Like Frier and Ota—as well as Emily Brooke, Evan Gant and Alex Tee—Steinhoff was "weary of getting cut up and generally harassed by car drivers," so he set out to develop a new method of bike lighting and "[gain more] respect from car drivers" in the process.
[Steinhoff sought to] increase both the cyclist's visibility as well as their ability to communicate with their surroundings... As every urban cyclist knows, even the most considerate driver can't hear you coming when their stereo is turned up to 11. In such cases lights make much more sense.
Tailwind, good; headwind, very very bad...
Steinhoff prototyped and field-tested two other prototypes before arriving his final solution: an admittedly impractical "attempt at increasing his volume through the use of a car shaped cardboard construction" (above), and a rather more practical "laser lane" approach (below). This latter solution proved useful for night riding but was ultimately deemed ineffective for daytime safety.
(Astute readers may remember that Gant and Tee of the "LightLane" concept also experimented with "guerilla-style" ideas, such as "attaching a can of spray paint to the side of a bicycle so that cyclists could paint their own lane as they rode along [or] suspending a key from the side of the bike." Interestingly, this latter solution strikes me as a more aggressive variation of Steinhoff's cardboard "bubble.")
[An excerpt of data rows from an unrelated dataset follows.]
Lemma all_valid_spec a x y :
  is_bytes x -> is_bytes y -> length x = 16%nat -> length y = 16%nat ->
  all_valid a (vand (hex_valid x) (hex_valid y)) = forallb is_hex x && forallb is_hex y.
Proof.
  intros Hx Hy Lx Ly. rewrite !hex_valid_spec by done.
  assert (forall P, forallb P (vand (map (fun c => mask (is_hex c)) x)
    (map (fun c => mask (is_hex c)) y)) = forallb (fun p => P (mask (is_hex p.1 && is_hex p.2)))
      (zip x y)) as E.
  { intros P. unfold vand, vmap2. clear. revert y.
    induction x as [|c x IH]; intros [|d y]; try done. cbn [map zip_with forallb zip fst snd].
    rewrite IH. by destruct (is_hex c), (is_hex d). }
  assert (forallb (fun p => is_hex p.1 && is_hex p.2) (zip x y)
    = forallb is_hex x && forallb is_hex y) as F.
  { clear - Lx Ly. rewrite <- Ly in Lx. clear Ly. revert y Lx.
    induction x as [|c x IH]; intros [|d y]; cbn [length forallb zip zip_with fst snd]; intros Hl;
      try done. rewrite IH by lia.
    by destruct (is_hex c), (is_hex d), (forallb is_hex x), (forallb is_hex y). }
  rewrite <- F. destruct a; unfold all_valid.
  - rewrite reduce_min_nonzero, E.
    + apply forallb_ext. intros p. by destruct (is_hex p.1 && is_hex p.2).
    + unfold vand, vmap2. clear. revert y.
      induction x as [|c x IH]; intros [|d y]; constructor; [|apply IH].
      by destruct (is_hex c), (is_hex d).
  - change 0xffff with (2 ^ 16 - 1). change 16 with (Z.of_nat 16).
    replace 16%nat with (length (vand (map (fun c => mask (is_hex c)) x)
      (map (fun c => mask (is_hex c)) y)))
      by (unfold vand; rewrite vmap2_length; rewrite !length_map; lia).
    rewrite pmovmskb_full, E. apply forallb_ext. intros p. by destruct (is_hex p.1 && is_hex p.2).
Qed.

Lemma hexv_bound c : 0 <= hexv c < 16.
Proof.
  unfold hexv, hex_val.
  destruct ((48 <=? c) && (c <=? 57)) eqn:E1, ((97 <=? c) && (c <=? 102)) eqn:E2,
    ((65 <=? c) && (c <=? 70)) eqn:E3; bool_to_prop; simpl; lia.
Qed.

Lemma nibbles_lor h l : 0 <= h < 16 -> 0 <= l < 16 -> Z.lor (u8 (Z.shiftl h 4)) l = h * 16 + l.
Proof.
  intros Hh Hl. rewrite u8_id; [by rewrite lor_shiftl_add by lia|].
  unfold is_byte. rewrite Z.shiftl_mul_pow2 by lia. lia.
Qed.

(** One iteration packs the thirty-two digits into sixteen bytes, in order. *)
Lemma hex_decode_step x y :
  is_bytes x -> is_bytes y -> length x = 16%nat -> length y = 16%nat ->
  forallb is_hex x = true -> forallb is_hex y = true ->
  let dx := hex_nibbles x in
  let dy := hex_nibbles y in
  vor (vshl 4 (vshuffle dx dy [0;2;4;6;8;10;12;14;16;18;20;22;24;26;28;30]%nat))
    (vshuffle dx dy [1;3;5;7;9;11;13;15;17;19;21;23;25;27;29;31]%nat)
  = pair_up (map hexv (x ++ y)).
Proof.
  intros Bx By Lx Ly Hx Hy. cbv zeta. rewrite !hex_nibbles_spec by done.
  unfold vor, vshl, vshuffle, vmap2. rewrite <- map_app.
  clear Bx By Hx Hy. destruct16 x Lx. destruct16 y Ly.
  cbn [app map lookup_total list_lookup_total zip_with pair_up].
  list_eq; [apply nibbles_lor; apply hexv_bound..|reflexivity].
Qed.

(** What the decoder has done once it stopped at [i + 32 * k]: the bytes of [32 * k]
    digits are at [d], and there is a reason not to go on. *)
Lemma hex_decode_loop_spec a src slen fuel : forall dst d dlen i,
  is_bytes src -> 0 <= i <= slen -> slen <= zlen src -> slen < 2 ^ 64 ->
  0 <= d -> d + dlen <= zlen dst -> slen - i < Z.of_nat fuel ->
  exists k out, hex_decode_loop a fuel dst d dlen src slen i
      = Done (splice dst d out, i + 32 * k) /\
    ref_unhex (ztake (32 * k) (zdrop i src)) = Some out /\
    0 <= k /\ i + 32 * k <= slen /\ 16 * k <= Z.max 0 dlen /\
    (slen - (i + 32 * k) < 32 \/ dlen - 16 * k < 16 \/
     forallb is_hex (ztake 32 (zdrop (i + 32 * k) src)) = false).
Proof.
  induction fuel as [|fuel IH]; intros dst d dlen i Hb Hi Hl Hw Hd Hdl Hf; [lia|].
  cbn [hex_decode_loop]. rewrite size_sub_le by lia.
  destruct ((slen - i >=? 32) && (dlen >=? 16)) eqn:E.
  2:{ exists 0, []. rewrite splice_nil, Z.mul_0_r, Z.add_0_r by lia.
      do 2 (split; [done|]). apply andb_false_iff in E as [E|E]; bool_to_prop; lia. }
  bool_to_prop. unfold load16. rewrite !load_Done by lia. rewrite !bind_Done. cbv zeta.
  set (x := ztake 16 (zdrop i src)). set (y := ztake 16 (zdrop (i + 16) src)).
  assert (zlen x = 16) as Lx by (unfold x; zlens). assert (zlen y = 16) as Ly by (unfold y; zlens).
  assert (ztake 32 (zdrop i src) = x ++ y) as Exy.
  { unfold x, y. rewrite <- zdrop_zdrop by lia. change 32 with (16 + 16). by rewrite ztake_add. }
  assert (is_bytes x /\ is_bytes y) as [Bx By] by (unfold x, y; auto with zlist).
  assert (length x = 16%nat /\ length y = 16%nat) as [Nx Ny] by (unfold zlen in *; lia).
  rewrite all_valid_spec, <- forallb_app, <- Exy by done.
  destruct (forallb is_hex (ztake 32 (zdrop i src))) eqn:V; cbn [negb].
  2:{ exists 0, []. rewrite splice_nil, Z.mul_0_r, Z.add_0_r by lia.
      do 2 (split; [done|]). split_and!; try lia. by right; right. }
  pose proof V as Vxy. rewrite Exy, forallb_app in Vxy. apply andb_prop in Vxy as [Vx Vy].
  unfold store16. pose proof (hex_decode_step x y Bx By Nx Ny Vx Vy) as Est. cbv zeta in Est.
  rewrite <- Exy in Est. rewrite Est. clear Est.
  pose proof (ref_unhex_digits (ztake 32 (zdrop i src)) 16 ltac:(zlens) V) as U.
  set (o := pair_up _) in *. pose proof (ref_unhex_len _ _ U) as Lo.
  rewrite zlen_ztake in Lo by zlens.
  rewrite store_splice, bind_Done by lia.
  destruct (IH (splice dst d o) (d + 16) (dlen - 16) (i + 32)) as (k & out & E2 & U2 & R);
    [done|rewrite ?zlen_splice; lia..|].
  exists (1 + k), (o ++ out). replace (i + 32 * (1 + k)) with (i + 32 + 32 * k) by lia.
  pose proof (ref_unhex_len _ _ U2) as Lo2. rewrite zlen_ztake in Lo2 by zlens.
  replace (d + 16) with (d + zlen o) in * by lia. rewrite E2, splice_splice by lia.
  split; [done|]. destruct R as (? & ? & ? & R). split; [|split_and!; [lia..|]].
  2:{ destruct R as [R|[R|R]]; [left|right; left|right; right]; lia || done. }
  replace (32 * (1 + k)) with (32 + 32 * k) by lia. rewrite ztake_add by lia.
  apply ref_unhex_app; [done|]. by rewrite zdrop_zdrop by lia.
Qed.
Steinhoff eventually arrived at a twofold system: Branca," a quasi-biomimetic combination rear rack + tail light, and "'Certo,' a lighting system integrated within the handlebar tape."
Similar to a peacock's tail Branca appears unspectacular when folded flat and sits snug with the bike; however, once opened it shines. In addition when unfurled Branca creates the illusion that the bike is wider than it actually is, thus forcing drivers to give you more space.
Certo is a combination of LEDs positioned to make the cyclist visible from 360 degrees and two 5W spotlights either side of the handlebar stem. An integrated pressure pad activates the spots which are intended to act as a "visual bell"...
At the moment Certo is only being developed for drop handlebars, however we would hope that in the future Benedikt adapts it so that it can be used with all handlebar types.
The curved perforation of the LEDs reminds me of bioluminscent deep-sea creatures for a nice visual effect, but from a practical perspective, I imagine they add bulk and weight to the handlebar tape.
"Flensburger Pilsner = the German equivalent of PBR?"
Similarly, the rack is at once unconventional and functional, but may be less versatile than traditional panniers—I wonder if one could use bungee cords with the fan design.
Let's not get too hung up on the lack of headgear...
If Steinhoff's concepts are a bit less innovative than those we've seen in the past—namely "Project Aura" and "Blaze"/"LightLane"—they're no less interesting, adding flair into otherwise mundane hardware without overshadowing the purpose of bike lights as a safety device. As Frederik Ottesen says of "Project Aura" (9:24), "not only does it increase safety, it looks cool."